_Your assignment_:
Restate word for word the lines of the entries below, starting with the line that holds "Lemma startCluster_spec : listeners_distinct" and ending with the line that holds "- apply (cleanup_spec", and no others.

Collected data
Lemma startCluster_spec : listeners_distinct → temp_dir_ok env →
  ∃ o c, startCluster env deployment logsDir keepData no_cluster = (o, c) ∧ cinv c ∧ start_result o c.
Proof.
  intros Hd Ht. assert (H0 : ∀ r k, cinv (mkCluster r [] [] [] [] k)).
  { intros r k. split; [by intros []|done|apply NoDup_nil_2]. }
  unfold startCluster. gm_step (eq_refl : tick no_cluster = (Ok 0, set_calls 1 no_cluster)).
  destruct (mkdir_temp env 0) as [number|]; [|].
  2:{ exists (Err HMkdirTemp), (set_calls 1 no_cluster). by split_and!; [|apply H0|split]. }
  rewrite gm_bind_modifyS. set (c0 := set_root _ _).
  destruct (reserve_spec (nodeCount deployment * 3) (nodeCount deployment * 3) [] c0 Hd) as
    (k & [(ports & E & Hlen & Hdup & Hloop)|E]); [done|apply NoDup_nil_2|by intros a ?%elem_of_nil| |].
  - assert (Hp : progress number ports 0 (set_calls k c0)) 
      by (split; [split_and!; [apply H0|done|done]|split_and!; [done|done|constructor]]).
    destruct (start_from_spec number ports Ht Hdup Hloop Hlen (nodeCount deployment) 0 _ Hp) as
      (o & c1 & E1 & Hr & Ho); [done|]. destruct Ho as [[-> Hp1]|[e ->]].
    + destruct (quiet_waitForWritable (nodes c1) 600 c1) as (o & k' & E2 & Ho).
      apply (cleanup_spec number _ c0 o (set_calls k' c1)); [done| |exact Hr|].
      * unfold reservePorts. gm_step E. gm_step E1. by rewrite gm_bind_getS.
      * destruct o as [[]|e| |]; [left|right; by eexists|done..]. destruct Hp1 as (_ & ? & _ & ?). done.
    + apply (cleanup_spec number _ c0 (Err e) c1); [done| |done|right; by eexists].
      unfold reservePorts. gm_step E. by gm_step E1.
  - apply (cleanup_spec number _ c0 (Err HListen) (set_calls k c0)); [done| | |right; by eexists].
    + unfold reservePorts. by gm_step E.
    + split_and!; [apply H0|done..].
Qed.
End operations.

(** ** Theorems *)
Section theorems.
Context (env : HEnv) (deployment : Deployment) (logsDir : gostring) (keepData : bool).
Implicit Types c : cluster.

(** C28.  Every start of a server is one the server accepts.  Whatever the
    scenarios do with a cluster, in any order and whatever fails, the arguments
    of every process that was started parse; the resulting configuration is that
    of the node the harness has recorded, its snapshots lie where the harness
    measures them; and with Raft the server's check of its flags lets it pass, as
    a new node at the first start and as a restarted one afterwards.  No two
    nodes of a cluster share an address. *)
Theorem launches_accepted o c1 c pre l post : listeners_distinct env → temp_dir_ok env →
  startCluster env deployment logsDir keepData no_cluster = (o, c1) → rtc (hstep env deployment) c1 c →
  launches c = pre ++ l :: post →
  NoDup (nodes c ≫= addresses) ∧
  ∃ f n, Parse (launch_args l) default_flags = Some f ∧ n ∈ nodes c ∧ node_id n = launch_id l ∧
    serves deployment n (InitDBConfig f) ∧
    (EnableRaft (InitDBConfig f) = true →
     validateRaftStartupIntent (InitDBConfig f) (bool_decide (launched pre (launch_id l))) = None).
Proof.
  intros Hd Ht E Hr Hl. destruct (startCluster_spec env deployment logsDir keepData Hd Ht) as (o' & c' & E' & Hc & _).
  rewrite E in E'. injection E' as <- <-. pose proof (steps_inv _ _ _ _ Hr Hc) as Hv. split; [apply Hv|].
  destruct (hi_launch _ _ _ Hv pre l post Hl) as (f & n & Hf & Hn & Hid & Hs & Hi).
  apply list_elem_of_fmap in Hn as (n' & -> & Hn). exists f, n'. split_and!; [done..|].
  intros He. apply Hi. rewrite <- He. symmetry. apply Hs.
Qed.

* * *

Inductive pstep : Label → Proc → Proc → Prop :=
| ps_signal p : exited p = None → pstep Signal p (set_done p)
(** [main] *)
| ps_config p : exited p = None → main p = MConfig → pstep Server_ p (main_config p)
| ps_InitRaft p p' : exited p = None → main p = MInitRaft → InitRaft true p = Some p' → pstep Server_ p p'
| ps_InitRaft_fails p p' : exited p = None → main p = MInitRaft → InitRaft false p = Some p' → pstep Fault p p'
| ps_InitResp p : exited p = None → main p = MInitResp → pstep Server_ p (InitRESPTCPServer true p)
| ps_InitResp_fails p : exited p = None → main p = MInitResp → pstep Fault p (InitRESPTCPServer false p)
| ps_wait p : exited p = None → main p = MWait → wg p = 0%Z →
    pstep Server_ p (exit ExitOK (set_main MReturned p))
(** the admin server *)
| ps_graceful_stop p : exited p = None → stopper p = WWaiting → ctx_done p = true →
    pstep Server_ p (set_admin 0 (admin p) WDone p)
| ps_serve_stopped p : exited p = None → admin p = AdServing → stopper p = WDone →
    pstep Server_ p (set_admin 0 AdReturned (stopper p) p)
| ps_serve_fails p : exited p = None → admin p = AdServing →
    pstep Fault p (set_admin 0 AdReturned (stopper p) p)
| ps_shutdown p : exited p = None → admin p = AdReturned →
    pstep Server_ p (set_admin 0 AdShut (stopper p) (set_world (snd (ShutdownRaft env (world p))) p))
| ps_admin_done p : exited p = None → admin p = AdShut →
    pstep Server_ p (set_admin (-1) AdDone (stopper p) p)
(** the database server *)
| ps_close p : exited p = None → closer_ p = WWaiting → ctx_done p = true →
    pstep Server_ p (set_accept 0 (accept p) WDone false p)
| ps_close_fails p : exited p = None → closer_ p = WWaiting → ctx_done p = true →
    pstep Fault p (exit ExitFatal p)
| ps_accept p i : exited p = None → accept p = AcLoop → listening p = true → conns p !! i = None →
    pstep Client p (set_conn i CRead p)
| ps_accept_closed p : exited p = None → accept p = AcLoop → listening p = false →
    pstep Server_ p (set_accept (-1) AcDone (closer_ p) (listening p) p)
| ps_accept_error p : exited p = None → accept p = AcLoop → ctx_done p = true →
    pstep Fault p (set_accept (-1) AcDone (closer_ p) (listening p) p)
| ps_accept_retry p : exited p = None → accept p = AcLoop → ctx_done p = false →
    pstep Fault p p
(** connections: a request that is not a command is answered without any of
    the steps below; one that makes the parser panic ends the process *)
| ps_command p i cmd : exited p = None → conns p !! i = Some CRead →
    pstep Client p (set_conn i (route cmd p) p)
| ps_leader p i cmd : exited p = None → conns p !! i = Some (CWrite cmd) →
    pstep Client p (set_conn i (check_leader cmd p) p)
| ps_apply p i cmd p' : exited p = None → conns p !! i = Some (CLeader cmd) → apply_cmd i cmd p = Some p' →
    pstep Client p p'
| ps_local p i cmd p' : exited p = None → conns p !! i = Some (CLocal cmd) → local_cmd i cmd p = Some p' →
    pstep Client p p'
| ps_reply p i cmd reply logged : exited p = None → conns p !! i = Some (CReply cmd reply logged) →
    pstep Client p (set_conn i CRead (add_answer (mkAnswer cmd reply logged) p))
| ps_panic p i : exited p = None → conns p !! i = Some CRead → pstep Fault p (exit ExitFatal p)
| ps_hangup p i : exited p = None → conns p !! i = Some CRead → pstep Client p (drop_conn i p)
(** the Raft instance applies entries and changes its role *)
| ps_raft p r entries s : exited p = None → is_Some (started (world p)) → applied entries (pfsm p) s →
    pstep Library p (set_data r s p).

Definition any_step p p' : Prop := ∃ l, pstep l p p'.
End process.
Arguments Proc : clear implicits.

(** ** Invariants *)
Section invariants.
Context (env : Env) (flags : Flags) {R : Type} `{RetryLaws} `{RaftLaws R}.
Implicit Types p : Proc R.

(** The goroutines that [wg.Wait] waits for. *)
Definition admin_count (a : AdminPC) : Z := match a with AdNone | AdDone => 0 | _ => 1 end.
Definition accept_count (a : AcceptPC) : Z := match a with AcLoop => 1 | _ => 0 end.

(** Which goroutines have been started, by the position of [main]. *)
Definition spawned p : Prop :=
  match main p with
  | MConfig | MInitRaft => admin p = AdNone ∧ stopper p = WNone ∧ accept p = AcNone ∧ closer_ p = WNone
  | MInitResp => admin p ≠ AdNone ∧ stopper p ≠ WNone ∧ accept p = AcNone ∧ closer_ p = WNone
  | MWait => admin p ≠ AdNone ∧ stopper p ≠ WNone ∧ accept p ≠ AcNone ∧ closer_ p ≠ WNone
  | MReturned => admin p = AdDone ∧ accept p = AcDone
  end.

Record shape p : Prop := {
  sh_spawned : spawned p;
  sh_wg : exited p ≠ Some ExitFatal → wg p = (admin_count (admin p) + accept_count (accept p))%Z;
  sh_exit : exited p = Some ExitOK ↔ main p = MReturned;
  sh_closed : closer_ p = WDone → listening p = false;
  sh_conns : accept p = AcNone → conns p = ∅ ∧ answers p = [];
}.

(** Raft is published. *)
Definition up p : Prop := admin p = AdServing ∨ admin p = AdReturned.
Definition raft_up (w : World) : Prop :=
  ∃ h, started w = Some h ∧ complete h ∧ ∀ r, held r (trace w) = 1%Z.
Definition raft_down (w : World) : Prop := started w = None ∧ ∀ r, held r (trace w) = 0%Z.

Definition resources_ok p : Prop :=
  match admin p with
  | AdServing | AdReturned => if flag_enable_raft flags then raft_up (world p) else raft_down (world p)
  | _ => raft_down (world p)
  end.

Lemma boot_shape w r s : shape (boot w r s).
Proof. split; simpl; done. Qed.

_Result of the task_:
Lemma startCluster_spec : listeners_distinct → temp_dir_ok env →
  ∃ o c, startCluster env deployment logsDir keepData no_cluster = (o, c) ∧ cinv c ∧ start_result o c.
Proof.
  intros Hd Ht. assert (H0 : ∀ r k, cinv (mkCluster r [] [] [] [] k)).
  { intros r k. split; [by intros []|done|apply NoDup_nil_2]. }
  unfold startCluster. gm_step (eq_refl : tick no_cluster = (Ok 0, set_calls 1 no_cluster)).
  destruct (mkdir_temp env 0) as [number|]; [|].
  2:{ exists (Err HMkdirTemp), (set_calls 1 no_cluster). by split_and!; [|apply H0|split]. }
  rewrite gm_bind_modifyS. set (c0 := set_root _ _).
  destruct (reserve_spec (nodeCount deployment * 3) (nodeCount deployment * 3) [] c0 Hd) as
    (k & [(ports & E & Hlen & Hdup & Hloop)|E]); [done|apply NoDup_nil_2|by intros a ?%elem_of_nil| |].
  - assert (Hp : progress number ports 0 (set_calls k c0)) 
      by (split; [split_and!; [apply H0|done|done]|split_and!; [done|done|constructor]]).
    destruct (start_from_spec number ports Ht Hdup Hloop Hlen (nodeCount deployment) 0 _ Hp) as
      (o & c1 & E1 & Hr & Ho); [done|]. destruct Ho as [[-> Hp1]|[e ->]].
    + destruct (quiet_waitForWritable (nodes c1) 600 c1) as (o & k' & E2 & Ho).
      apply (cleanup_spec number _ c0 o (set_calls k' c1)); [done| |exact Hr|].
      * unfold reservePorts. gm_step E. gm_step E1. by rewrite gm_bind_getS.
      * destruct o as [[]|e| |]; [left|right; by eexists|done..]. destruct Hp1 as (_ & ? & _ & ?). done.
    + apply (cleanup_spec number _ c0 (Err e) c1); [done| |done|right; by eexists].
      unfold reservePorts. gm_step E. by gm_step E1.
  - apply (cleanup_spec number _ c0 (Err HListen) (set_calls k c0)); [done| | |right; by eexists].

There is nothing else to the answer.